Orion: You're right, your example handles the data exactly like mine.
Heck, putting them side by side with some real usage data on test cases would be the perfect example of iterative vs recursion.
#13
06/03/2008 (11:18 am)
Now you've brought up stacks, I seem to remember a bunch of stuff about how a stack is more easily represented using a recursive data structure, while a queue is more easily represented through an iterative one. But I may be imagining things.

Quote:Out of curiosity, do you consider something like the following to be recursive ?

Kindasortanotreally. I consider it a really hideous way to implement a recursive algorithm using your own stack instead of the language's callstack. Technically I don't consider it recursive since the function never calls itself.

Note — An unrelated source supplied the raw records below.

(** From the allocated rings on. *)
Lemma create_tail qp q ctx c b1 b2 b3 in_buf w Q :
  w_qp w !! qp = Some q -> cmd_ready ctx c w -> 0x210 <= buf_size in_buf ->
  qp_blocks q (w_heap w) b1 b2 b3 ->
  (forall o w', heap_shape (w_heap w') = heap_shape (w_heap w) ->
     w_qp w' = <[qp := numbered (be_at o 8 4) q]> (w_qp w) ->
     (exists c', cmd_ready ctx c' w') ->
     (owner_protocol (cmd_ring c) (mbox_pool c) ->
      exists m, live_buf (w_heap w') (mbox_pool c) = Some m /\ be_at o 8 4 = be_at m (4096 + 16) 4) ->
     Q 0 w') ->
  (forall h x1 x2 x3 w', heap_shape h = heap_shape (w_heap w) -> qp_blocks q h x1 x2 x3 ->
     blk_refs x1 = blk_refs b1 -> blk_refs x2 = blk_refs b2 -> blk_refs x3 = blk_refs b3 ->
     w_heap w' = release3 h (sq_md q) (rq_md q) (db_md q) x1 x2 x3 -> Q (-1) w') ->
  wp (create_command qp ctx in_buf) Q w.
Proof.
  intros Hq Hr Hin Hb Hok Hfail. apply wp_bind.
  apply (exec_client ctx c); [done|lia|apply in_ok; lia|apply out_ok; simpl; lia|].
  intros res o w1 Hy. pose proof (exec_reply_qp _ _ _ _ _ _ _ _ Hy) as Hqp.
  destruct Hy as [_ Hout Hsz _ (c' & t & F & Hr1) Hcopy].
  assert (Hs : heap_shape (w_heap w1) = heap_shape (w_heap w)) by apply F.
  assert (Hq1 : w_qp w1 !! qp = Some q) by (by rewrite Hqp).
  destruct (io_ok (er_ret res)) eqn:Er; cbn [negb].
  - apply io_ok_true in Er. rewrite Hout. simpl default.
    apply wp_bind, wp_arr_load; [lia|rewrite Hsz; simpl; lia|].
    unfold OSSwapInt32. rewrite bswap_load. clear F.
    assert (Hr1' : forall t qps, cmd_ready ctx c' (put_trace t (put_qp qps w1)))
      by (intros; by destruct Hr1). specialize (Hcopy Er).
    open_world w1. wp_steps. rewrite !insert_insert_eq, Hqp.
    apply (Hok o); [done|done|by exists c'; apply Hr1'|].
    intros Hp. destruct (Hcopy ltac:(lia) Hp) as (m & Hm & ->). exists m. split; [done|].
    rewrite reply_word by lia. done.
  - apply wp_bind, wp_log, wp_bind. eapply wp_deref; [exact Hq1|]. symmetry in Hs.
    destruct (qp_blocks_shape _ _ _ _ _ _ Hs Hb) as (x1 & x2 & x3 & Hx & ? & ? & ?).
    apply (release3_spec _ q x1 x2 x3); [exact Hx|]. apply wp_ret.
    by eapply (Hfail (w_heap w1)).
Qed.


Lemma fresh_insert3_old n (h : gmap Z block) b1 b2 b3 p :
  p < n -> <[n + 2 := b3]> (<[n + 1 := b2]> (<[n := b1]> h)) !! p = h !! p.
Proof. intros. by rewrite !lookup_insert_ne by lia. Qed.

(** The rings released after a failed command: nothing new is left. *)
Lemma released_no_new n q (h0 h : gmap Z block) b1 b2 b3 x1 x2 x3 :
  (forall p b, h0 !! p = Some b -> p < n) ->
  heap_shape h = heap_shape (<[n + 2 := b3]> (<[n + 1 := b2]> (<[n := b1]> h0))) ->
  sq_md q = n -> rq_md q = n + 1 -> db_md q = n + 2 ->
  qp_blocks q h x1 x2 x3 -> blk_refs x1 = 1 -> blk_refs x2 = 1 -> blk_refs x3 = 1 ->
  forall p b, live_buf (release3 h (sq_md q) (rq_md q) (db_md q) x1 x2 x3) p = Some b -> p < n.
Proof.
  intros Hf Hs E1 E2 E3 Hb R1 R2 R3 p b Hl.
  destruct (decide (p ∈ [sq_md q; rq_md q; db_md q])) as [Hp|Hp].
  - by destruct (dead_not_live _ _ _ (release3_dead _ _ _ _ _ _ Hb R1 R2 R3 Hp) Hl).
  - rewrite !not_elem_of_cons in Hp. destruct Hp as (N1 & N2 & N3 & _).
    unfold release3 in Hl. rewrite !live_buf_insert_ne in Hl by done.
    destruct (heap_shape_live _ _ _ _ Hs Hl) as (b' & Hb' & _).
    rewrite !live_buf_insert_ne in Hb' by congruence.
    apply live_buf_lookup in Hb' as (y & Hy & _). by eapply Hf.
Qed.

Lemma qp_blocks_numbered v q h b1 b2 b3 :
  qp_blocks q h b1 b2 b3 -> qp_blocks (numbered v q) h b1 b2 b3.
Proof. by intros [? ? ? ? ?]. Qed.

(** The world in which CREATE_QP is sent: the rings are the blocks from [w_next w]
    on, and the queue pair points to them. *)
Definition rings_world (qp : ptr) (q : mlx5_ib_qp) (w : world) s t c1 c2 c3 d1 d2 d3 : world :=
  put_trace t (put_qp (<[qp := q]> (w_qp w)) (put_heap
    (<[w_next w + 2 := zeroed 4096 c3 d3]> (<[w_next w + 1 := zeroed 4096 c2 d2]>
      (<[w_next w := zeroed 16384 c1 d1]> (w_heap w)))) (put_next (w_next w + 3) (put_ps s w)))).

Lemma create_command_spec qp init ctx c w s t c1 c2 c3 d1 d2 d3 in_buf :
  fresh_ok w -> cmd_ready ctx c w -> 0x210 <= buf_size in_buf ->
  wp (create_command qp ctx in_buf) (create_post qp init ctx c w)
    (rings_world qp (fresh_qp (w_next w) (cqn_of w (init_send_cq init))
      (cqn_of w (init_recv_cq init)) (u64 d1) (u64 d2) (u64 d3)) w s t c1 c2 c3 d1 d2 d3).
Proof.
  intros [Hn Hfr] Hr Hin. set (q := fresh_qp _ _ _ _ _ _).
  assert (Hb := fresh_qp_blocks (w_next w) (cqn_of w (init_send_cq init))
    (cqn_of w (init_recv_cq init)) (u64 d1) (u64 d2) (u64 d3) c1 c2 c3 d1 d2 d3 (w_heap w) Hn).
  apply (create_tail qp q ctx c (zeroed 16384 c1 d1) (zeroed 4096 c2 d2) (zeroed 4096 c3 d3)).
  - apply lookup_insert_eq.
  - apply cmd_ready_fresh; [by split|done|]. intros p Hp. by apply fresh_insert3_old.
  - done.
  - exact Hb.
  - intros o w' Hs Hqp Hc Hm. symmetry in Hs. split; [left|].
    2: { intros p Hp. rewrite <- (heap_shape_at _ _ p Hs). simpl. by rewrite fresh_insert3_old. }
    split; [done|]. simpl in Hs, Hqp. rewrite insert_insert_eq in Hqp.
    destruct (qp_blocks_shape _ _ _ _ _ _ Hs Hb) as (x1 & x2 & x3 & Hx & ? & ? & ?).
    eexists _, _, _, o, _, x1, x2, x3. split; [reflexivity|]. split; [exact Hqp|].
    split; [eapply qp_wf_shape; [exact Hs|apply fresh_qp_wf]|].
    split; [by apply qp_blocks_numbered|]. done.
  - intros h x1 x2 x3 w' Hs Hx R1 R2 R3 Hw'. split; [right; split; [done|]|].
    2: { intros p Hp. rewrite Hw', release3_apart.
      - rewrite (heap_shape_at _ _ p Hs). simpl. by rewrite fresh_insert3_old.
      - rewrite !not_elem_of_cons. simpl. repeat split; [lia..|apply not_elem_of_nil]. }
    intros p b. rewrite Hw'.
    eapply (released_no_new (w_next w));
      [exact Hfr|exact Hs|done|done|done|exact Hx|exact R1|exact R2|exact R3].
Qed.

Something else that's worth noting is that any compiler worth its salt [including GCC, llvm, visual C&friends] recognises a tail recursive algorithm when it sees one, and will completely optimise out the stack. Hadoken's main argument appears to be that stack management overhead is a greater cost than iterative loop overhead, but stack management is actually free [or close to it] in the case of tail recursion.

Gary (-;
#14
06/03/2008 (2:38 pm)
Yes, that's what i meant. Using explicit recursion is like telling the compiler to do the stack management for you. But the compiler doesn't know which values you really need, so it saves some extra stuff that you could avoid if you used a loop.

True, the compiler could optimize it a bit in some cases, and could do what you would do manually. Usually though, my compiler is not that smart.
Running the flood fill example above (a c++ version compiled with visual studio), the program causes stack overflow even with a large stack size, which makes me think the compiler isn't optimizing the recursion away.

About the flood fill example above, there's actually a difference in the order in which the pixels are processed, which i think is interesting, although in the end it makes no difference.